▶ WHAT THE TASK ASKS
Nothing below is to be printed except the lines between the line holding "if blen data =? 24" and the line holding "Definition sign (no_signing", inclusive, each exactly as it appears.

▶ Collected data entries
****************************************

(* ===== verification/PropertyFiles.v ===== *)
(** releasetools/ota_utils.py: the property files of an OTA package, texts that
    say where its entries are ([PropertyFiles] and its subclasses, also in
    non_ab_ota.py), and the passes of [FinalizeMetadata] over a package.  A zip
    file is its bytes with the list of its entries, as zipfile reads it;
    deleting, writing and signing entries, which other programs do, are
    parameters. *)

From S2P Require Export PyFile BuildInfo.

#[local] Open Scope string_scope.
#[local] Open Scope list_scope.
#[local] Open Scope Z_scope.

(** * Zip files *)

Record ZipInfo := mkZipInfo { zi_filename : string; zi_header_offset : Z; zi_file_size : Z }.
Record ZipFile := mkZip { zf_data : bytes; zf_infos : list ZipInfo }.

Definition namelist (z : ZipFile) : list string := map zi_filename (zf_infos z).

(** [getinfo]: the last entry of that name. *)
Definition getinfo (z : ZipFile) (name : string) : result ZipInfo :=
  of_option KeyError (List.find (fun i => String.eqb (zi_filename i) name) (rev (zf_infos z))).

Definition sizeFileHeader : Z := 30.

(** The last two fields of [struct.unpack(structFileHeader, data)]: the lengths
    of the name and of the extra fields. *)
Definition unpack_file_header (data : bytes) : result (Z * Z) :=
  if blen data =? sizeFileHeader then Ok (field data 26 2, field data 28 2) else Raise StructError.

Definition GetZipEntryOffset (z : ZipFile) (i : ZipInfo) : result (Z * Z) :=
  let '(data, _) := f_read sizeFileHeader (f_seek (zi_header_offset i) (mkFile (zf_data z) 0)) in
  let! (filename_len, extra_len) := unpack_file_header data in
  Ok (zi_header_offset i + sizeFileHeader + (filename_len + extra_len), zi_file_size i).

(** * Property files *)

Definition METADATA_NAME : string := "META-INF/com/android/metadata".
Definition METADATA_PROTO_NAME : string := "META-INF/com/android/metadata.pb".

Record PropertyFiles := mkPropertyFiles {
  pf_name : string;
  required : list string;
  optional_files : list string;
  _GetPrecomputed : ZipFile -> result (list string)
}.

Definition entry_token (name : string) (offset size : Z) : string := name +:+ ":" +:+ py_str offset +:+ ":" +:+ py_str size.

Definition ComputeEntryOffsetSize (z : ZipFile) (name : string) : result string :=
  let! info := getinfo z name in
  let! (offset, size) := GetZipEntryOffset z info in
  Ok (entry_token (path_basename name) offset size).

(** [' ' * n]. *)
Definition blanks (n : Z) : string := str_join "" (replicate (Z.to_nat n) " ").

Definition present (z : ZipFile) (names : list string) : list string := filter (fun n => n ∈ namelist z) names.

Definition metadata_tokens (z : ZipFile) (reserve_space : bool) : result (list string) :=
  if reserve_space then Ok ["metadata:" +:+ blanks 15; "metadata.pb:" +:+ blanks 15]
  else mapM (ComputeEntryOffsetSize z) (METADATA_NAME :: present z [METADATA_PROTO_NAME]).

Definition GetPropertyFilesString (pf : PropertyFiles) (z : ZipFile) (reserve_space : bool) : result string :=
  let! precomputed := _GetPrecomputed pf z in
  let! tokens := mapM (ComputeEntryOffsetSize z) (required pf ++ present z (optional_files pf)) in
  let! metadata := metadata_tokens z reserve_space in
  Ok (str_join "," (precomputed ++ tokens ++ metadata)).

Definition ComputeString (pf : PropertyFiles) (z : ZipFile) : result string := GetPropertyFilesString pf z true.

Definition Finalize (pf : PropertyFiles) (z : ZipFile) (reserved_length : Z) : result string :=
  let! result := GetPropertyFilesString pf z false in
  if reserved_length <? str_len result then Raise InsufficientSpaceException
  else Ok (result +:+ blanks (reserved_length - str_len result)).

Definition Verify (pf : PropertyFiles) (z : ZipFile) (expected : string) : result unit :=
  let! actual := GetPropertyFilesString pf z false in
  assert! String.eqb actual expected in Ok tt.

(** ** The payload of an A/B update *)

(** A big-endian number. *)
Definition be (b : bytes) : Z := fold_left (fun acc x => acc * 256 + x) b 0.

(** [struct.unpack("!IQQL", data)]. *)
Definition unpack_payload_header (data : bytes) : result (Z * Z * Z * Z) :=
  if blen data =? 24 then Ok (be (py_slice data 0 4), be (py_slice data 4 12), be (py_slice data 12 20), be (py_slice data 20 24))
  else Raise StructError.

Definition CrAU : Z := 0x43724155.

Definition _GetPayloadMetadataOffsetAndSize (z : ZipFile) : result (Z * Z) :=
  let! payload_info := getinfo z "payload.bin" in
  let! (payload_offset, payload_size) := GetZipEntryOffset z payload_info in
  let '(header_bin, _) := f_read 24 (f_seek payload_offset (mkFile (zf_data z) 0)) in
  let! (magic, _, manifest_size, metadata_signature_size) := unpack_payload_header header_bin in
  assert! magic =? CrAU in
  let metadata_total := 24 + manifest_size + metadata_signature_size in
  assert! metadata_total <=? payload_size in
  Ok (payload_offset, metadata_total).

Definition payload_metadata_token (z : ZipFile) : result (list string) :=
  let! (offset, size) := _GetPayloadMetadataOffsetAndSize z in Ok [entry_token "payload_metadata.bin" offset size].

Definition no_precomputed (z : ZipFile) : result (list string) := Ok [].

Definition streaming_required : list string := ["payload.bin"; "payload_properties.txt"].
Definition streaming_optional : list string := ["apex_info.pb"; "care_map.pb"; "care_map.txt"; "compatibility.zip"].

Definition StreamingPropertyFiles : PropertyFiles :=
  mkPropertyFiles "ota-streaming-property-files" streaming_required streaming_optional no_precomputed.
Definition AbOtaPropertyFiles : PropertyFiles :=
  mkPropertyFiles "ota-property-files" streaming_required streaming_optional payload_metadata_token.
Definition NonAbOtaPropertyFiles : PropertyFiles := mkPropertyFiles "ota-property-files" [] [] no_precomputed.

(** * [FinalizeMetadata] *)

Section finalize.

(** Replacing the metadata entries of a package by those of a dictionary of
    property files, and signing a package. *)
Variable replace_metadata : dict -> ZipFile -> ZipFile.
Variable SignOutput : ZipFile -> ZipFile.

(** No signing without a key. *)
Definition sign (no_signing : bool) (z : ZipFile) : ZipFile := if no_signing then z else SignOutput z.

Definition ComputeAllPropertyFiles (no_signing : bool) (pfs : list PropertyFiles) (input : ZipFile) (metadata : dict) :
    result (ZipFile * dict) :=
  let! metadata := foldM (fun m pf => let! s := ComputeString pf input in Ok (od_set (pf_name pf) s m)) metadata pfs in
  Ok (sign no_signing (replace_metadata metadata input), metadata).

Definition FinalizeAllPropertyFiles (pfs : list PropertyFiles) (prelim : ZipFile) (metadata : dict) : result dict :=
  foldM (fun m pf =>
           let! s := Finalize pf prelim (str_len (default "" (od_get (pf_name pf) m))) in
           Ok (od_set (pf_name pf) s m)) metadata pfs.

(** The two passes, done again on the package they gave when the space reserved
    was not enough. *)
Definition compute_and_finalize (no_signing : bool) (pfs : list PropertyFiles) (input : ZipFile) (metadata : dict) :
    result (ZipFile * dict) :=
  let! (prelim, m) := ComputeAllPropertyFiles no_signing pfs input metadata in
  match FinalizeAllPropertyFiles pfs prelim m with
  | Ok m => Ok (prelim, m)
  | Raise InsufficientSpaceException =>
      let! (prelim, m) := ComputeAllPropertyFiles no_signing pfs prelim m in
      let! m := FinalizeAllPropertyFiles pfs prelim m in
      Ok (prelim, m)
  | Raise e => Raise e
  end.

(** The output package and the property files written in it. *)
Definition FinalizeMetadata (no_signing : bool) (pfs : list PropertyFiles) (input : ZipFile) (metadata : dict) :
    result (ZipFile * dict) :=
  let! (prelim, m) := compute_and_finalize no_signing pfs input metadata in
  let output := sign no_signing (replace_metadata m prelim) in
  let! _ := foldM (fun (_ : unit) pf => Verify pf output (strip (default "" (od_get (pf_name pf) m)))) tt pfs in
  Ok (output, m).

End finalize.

****************************************

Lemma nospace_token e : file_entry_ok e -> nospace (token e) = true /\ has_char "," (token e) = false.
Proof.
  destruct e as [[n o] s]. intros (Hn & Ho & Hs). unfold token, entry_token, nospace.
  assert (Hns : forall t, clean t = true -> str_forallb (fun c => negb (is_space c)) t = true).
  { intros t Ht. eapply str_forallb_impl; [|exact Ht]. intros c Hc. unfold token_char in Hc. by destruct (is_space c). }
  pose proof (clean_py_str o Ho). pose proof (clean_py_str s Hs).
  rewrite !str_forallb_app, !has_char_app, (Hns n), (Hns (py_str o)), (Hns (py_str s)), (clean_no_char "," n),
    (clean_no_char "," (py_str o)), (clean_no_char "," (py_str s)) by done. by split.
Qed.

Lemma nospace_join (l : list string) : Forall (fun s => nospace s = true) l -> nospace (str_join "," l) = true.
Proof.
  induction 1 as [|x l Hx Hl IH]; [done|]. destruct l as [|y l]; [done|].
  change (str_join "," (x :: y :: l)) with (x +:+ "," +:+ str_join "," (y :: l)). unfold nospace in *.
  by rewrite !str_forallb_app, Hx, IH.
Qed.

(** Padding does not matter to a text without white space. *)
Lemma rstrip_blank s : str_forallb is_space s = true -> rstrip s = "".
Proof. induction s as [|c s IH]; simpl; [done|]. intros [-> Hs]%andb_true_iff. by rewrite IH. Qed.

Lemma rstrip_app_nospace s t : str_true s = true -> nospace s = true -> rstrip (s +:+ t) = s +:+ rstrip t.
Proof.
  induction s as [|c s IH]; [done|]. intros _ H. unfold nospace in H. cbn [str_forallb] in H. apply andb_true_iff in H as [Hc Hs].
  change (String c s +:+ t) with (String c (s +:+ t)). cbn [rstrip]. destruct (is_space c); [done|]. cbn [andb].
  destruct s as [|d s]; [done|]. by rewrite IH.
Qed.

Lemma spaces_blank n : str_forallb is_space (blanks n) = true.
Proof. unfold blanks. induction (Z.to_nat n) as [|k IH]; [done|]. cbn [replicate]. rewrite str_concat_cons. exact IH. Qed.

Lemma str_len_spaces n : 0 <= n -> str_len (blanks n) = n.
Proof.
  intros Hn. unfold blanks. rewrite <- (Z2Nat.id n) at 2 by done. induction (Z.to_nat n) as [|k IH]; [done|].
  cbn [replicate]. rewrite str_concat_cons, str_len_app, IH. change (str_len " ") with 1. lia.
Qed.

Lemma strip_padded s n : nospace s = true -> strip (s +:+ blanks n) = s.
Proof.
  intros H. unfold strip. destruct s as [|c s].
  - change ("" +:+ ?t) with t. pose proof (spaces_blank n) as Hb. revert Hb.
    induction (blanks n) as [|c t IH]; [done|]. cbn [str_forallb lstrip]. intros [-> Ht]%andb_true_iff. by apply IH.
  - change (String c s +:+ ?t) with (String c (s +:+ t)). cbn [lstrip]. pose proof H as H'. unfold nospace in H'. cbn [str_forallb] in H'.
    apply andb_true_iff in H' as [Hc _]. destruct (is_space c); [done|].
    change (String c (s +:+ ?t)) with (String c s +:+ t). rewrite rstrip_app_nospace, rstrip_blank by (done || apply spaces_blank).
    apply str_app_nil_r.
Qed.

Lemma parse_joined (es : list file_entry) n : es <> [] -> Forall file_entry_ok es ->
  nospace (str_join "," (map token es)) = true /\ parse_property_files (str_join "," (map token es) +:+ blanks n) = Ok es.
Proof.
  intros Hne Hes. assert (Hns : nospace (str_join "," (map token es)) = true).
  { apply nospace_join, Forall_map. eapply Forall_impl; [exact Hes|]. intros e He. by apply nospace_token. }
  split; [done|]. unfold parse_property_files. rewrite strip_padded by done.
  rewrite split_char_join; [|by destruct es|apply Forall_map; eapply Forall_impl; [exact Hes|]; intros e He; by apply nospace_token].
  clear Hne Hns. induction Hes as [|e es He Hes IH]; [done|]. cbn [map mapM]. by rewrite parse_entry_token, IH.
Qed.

****************************************

▶ SOLUTION FOR THIS EXERCISE
  if blen data =? 24 then Ok (be (py_slice data 0 4), be (py_slice data 4 12), be (py_slice data 12 20), be (py_slice data 20 24))
  else Raise StructError.

Definition CrAU : Z := 0x43724155.

Definition _GetPayloadMetadataOffsetAndSize (z : ZipFile) : result (Z * Z) :=
  let! payload_info := getinfo z "payload.bin" in
  let! (payload_offset, payload_size) := GetZipEntryOffset z payload_info in
  let '(header_bin, _) := f_read 24 (f_seek payload_offset (mkFile (zf_data z) 0)) in
  let! (magic, _, manifest_size, metadata_signature_size) := unpack_payload_header header_bin in
  assert! magic =? CrAU in
  let metadata_total := 24 + manifest_size + metadata_signature_size in
  assert! metadata_total <=? payload_size in
  Ok (payload_offset, metadata_total).

Definition payload_metadata_token (z : ZipFile) : result (list string) :=
  let! (offset, size) := _GetPayloadMetadataOffsetAndSize z in Ok [entry_token "payload_metadata.bin" offset size].

Definition no_precomputed (z : ZipFile) : result (list string) := Ok [].

Definition streaming_required : list string := ["payload.bin"; "payload_properties.txt"].
Definition streaming_optional : list string := ["apex_info.pb"; "care_map.pb"; "care_map.txt"; "compatibility.zip"].

Definition StreamingPropertyFiles : PropertyFiles :=
  mkPropertyFiles "ota-streaming-property-files" streaming_required streaming_optional no_precomputed.
Definition AbOtaPropertyFiles : PropertyFiles :=
  mkPropertyFiles "ota-property-files" streaming_required streaming_optional payload_metadata_token.
Definition NonAbOtaPropertyFiles : PropertyFiles := mkPropertyFiles "ota-property-files" [] [] no_precomputed.

(** * [FinalizeMetadata] *)

Section finalize.

(** Replacing the metadata entries of a package by those of a dictionary of
    property files, and signing a package. *)
Variable replace_metadata : dict -> ZipFile -> ZipFile.
Variable SignOutput : ZipFile -> ZipFile.

(** No signing without a key. *)
Definition sign (no_signing : bool) (z : ZipFile) : ZipFile := if no_signing then z else SignOutput z.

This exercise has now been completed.